John Aman, the Amazing Man, the Green Mist, is not a classic and highly influential character in genre fiction. He is not a famous comic book superhero. John Aman only had a few short comics under his initial incarnation. He cannot be proxy, here, or proxy anywhere, for a strongly-recognizable genre type. He is a bit of the “trained by foreign monks,” and a bit superhero in a cape, a little jungle lordy, kind of the sidekick to an intrepid reporter, but what makes John Aman a fit, here, is that John Aman is probably the character created for comics, first introduced in comics, who exists in the most different comics universes, from the most different comics publishers. There is a Marvel version (also called, Prince of Orphans), there is a version from Centaur Publications, Dynamite Entertainment, Gallant Comics, Malibu Comics, and several published by DC Comics.

 

 

Revisiting Amazing Man and John Steele as predecessors to Luke Cage and to modern Captain America makes the eugenics ideology and the racist ideation of stories and characters we love explicit. Maybe not Amazing Man and John Steele, who many of us do not know enough to love, but there is a kind of pan-nationalist romance with Captain America, these days – periodically – which hits different the more you sit with context. A brutal Rubik’s Cube we fidget with like a Cotton in a Hellraiser movie. Context. Context.

John Aman, like John Steele, show a complexity and difficulty within the machine of fine-working action comics. The gears have to clack to work. The machine has to have lag built in. The ugliness is part of the energy.

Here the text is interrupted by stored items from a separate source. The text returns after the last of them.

(* ===== verification/Bootstrap.v ===== *)
(** * Bootstrap records

    [rclweb/src/protocol/bootstrap.rs] (the receiver's validation steps 1-9)
    and the bootstrap encoders of [rclweb/src/protocol/encode.rs]. *)

From stdpp Require Import sorting.
From Stdlib Require Import Sorting.Sorted.
From S2P Require Import Prelude Utf8 ProtocolError Cbor ControlSchema Control Frame.
#[local] Open Scope Z_scope.

Definition BOOTSTRAP_PREFIX_LENGTH : Z := 12.
Definition BOOTSTRAP_PAYLOAD_MAX_BYTES : Z := 65535.
Definition MAGIC : bytes := [0x52; 0x32; 0x57; 0x50].
Definition BOOTSTRAP_VERSION : Z := 0.
Definition KIND_CLIENT_HELLO : Z := 1.
Definition KIND_SERVER_HELLO : Z := 2.
Definition KIND_BOOTSTRAP_ERROR : Z := 3.
Definition UTF8_TEXT_MAX_BYTES : Z := 4096.
Definition WIRE_VERSIONS_MAX : Z := 16.
Definition CAPABILITY_IDS_MAX : Z := 64.
Definition CAPABILITY_ID_MIN : Z := 1.
Definition CAPABILITY_ID_MAX : Z := 65535.
Definition EFFECTIVE_MAX_CHANNELS : Z := 65535.
Definition EFFECTIVE_MAX_SESSION_BYTES : Z := 4294967296.
Definition EFFECTIVE_MAX_MESSAGE_BYTES : Z := 67108864.
Definition EFFECTIVE_MAX_CONTROL_PAYLOAD_BYTES : Z := 1048576.
Definition BOOTSTRAP_ERROR_CODES : list Z := [1; 2; 4; 16; 24; 25].

Record TransportCapabilities := {
  webtransport_http3 : bool; binary_wss : bool; max_datagram_size : option Z
}.
Record BufferCapabilities := { transferable_arraybuffer : bool; shared_arraybuffer : bool }.
Record RequestedLimits := {
  rl_max_channels : option Z; rl_max_session_bytes : option Z;
  rl_max_message_bytes : option Z; rl_max_control_payload_bytes : option Z
}.
Record EffectiveLimits := {
  el_max_channels : Z; el_max_session_bytes : Z;
  el_max_message_bytes : Z; el_max_control_payload_bytes : Z
}.
Record ClientHello := {
  wire_versions : list Z;
  ch_transport : TransportCapabilities;
  ch_buffer : BufferCapabilities;
  requested_limits : RequestedLimits;
  ch_extensions : list Z
}.
Record ServerHello := {
  selected_wire_version : Z;
  sh_transport : TransportCapabilities;
  sh_buffer : BufferCapabilities;
  effective_limits : EffectiveLimits;
  sh_extensions : list Z
}.
Record BootstrapErrorRecord := {
  be_code : Z; be_message : option bytes; be_detail : option bytes
}.
Inductive BootstrapRecord :=
| RClientHello (h : ClientHello)
| RServerHello (h : ServerHello)
| RBootstrapError (e : BootstrapErrorRecord).

Abbreviation P := (outcome ProtocolError).
Abbreviation entries_t := (list (Z * CborValue)).

(** The five locals the hello decoders fill while they walk the map. *)
Record HelloLocals (A B : Type) := mk_locals {
  lo_first : option A;
  lo_transport : option TransportCapabilities;
  lo_buffer : option BufferCapabilities;
  lo_limits : option B;
  lo_caps : option (list Z)
}.
Arguments mk_locals {A B} _ _ _ _ _.
Arguments lo_first {A B} _.
Arguments lo_transport {A B} _.
Arguments lo_buffer {A B} _.
Arguments lo_limits {A B} _.
Arguments lo_caps {A B} _.

Section Parser.
Context `{Target}.

Definition map_cbor_error (err : CborError) (payload_base : Z) : ProtocolError :=
  malformed_bootstrap "cbor_profile" (Z.min usize_max (payload_base + cbor_offset err)) 8.

Definition as_map (value : CborValue) (offset : Z) : P entries_t :=
  match value with Map m => Ok m | _ => Err (malformed_bootstrap "wrong_type" offset 9) end.

Definition require_exact_keys (m : entries_t) (required optional : list Z) (offset : Z) : P unit :=
  fail_if (existsb (fun '(key, _) => negb (existsb (Z.eqb key) required) &&
                                     negb (existsb (Z.eqb key) optional)) m)
    (malformed_bootstrap "unknown_key" offset 9) ;;?
  fail_if (existsb (fun key => negb (existsb (fun '(k, _) => k =? key) m)) required)
    (malformed_bootstrap "missing_key" offset 9).

Fixpoint get_key (m : entries_t) (key : Z) : option CborValue :=
  match m with
  | [] => None
  | (k, v) :: m' => if k =? key then Some v else get_key m' key
  end.

(** [get(..).unwrap()]. *)
Definition must_get (m : entries_t) (key : Z) : P CborValue :=
  match get_key m key with Some v => Ok v | None => Panic end.

Definition as_bool (value : CborValue) (offset : Z) : P bool :=
  match value with Bool b => Ok b | _ => Err (malformed_bootstrap "wrong_type" offset 9) end.

Definition as_uint_range (value : CborValue) (offset min max : Z) : P Z :=
  match value with
  | Unsigned n | Negative n =>
      if (n <? min) || (max <? n) then Err (malformed_bootstrap "range_violation" offset 9) else Ok n
  | _ => Err (malformed_bootstrap "wrong_type" offset 9)
  end.
Definition as_uint32 (value : CborValue) (offset : Z) : P Z := as_uint_range value offset 0 u32_max.
Definition as_uint8 (value : CborValue) (offset : Z) : P Z := as_uint_range value offset 0 255.

Definition as_text (value : CborValue) (offset : Z) : P bytes :=
  match value with
  | Text t =>
      if UTF8_TEXT_MAX_BYTES <? blen t then Err (malformed_bootstrap "text_too_long" offset 9) else Ok t
  | _ => Err (malformed_bootstrap "wrong_type" offset 9)
  end.

Definition as_array (value : CborValue) (offset : Z) : P (list CborValue) :=
  match value with Array a => Ok a | _ => Err (malformed_bootstrap "wrong_type" offset 9) end.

Mike Deodato, Michael Lark, Jamie McKelvie draw their issues in open, comfortable, deliberately nostalgic styles. They evoke eras. Kev Walker and David Aja may draw some trippy scenes, but they make sure every one of them is easy-to-read. The colors by Jose Villarrubia and others always look classic and crisp. Even the murk is the crisp, apprehensible murk of the cynic.

 

 

Secret Avengers should not change your life or your politics. You go in, you let the comic do its job, you get out. Hopefully unnoticed. They run missions on you, but the mission is only to entertain.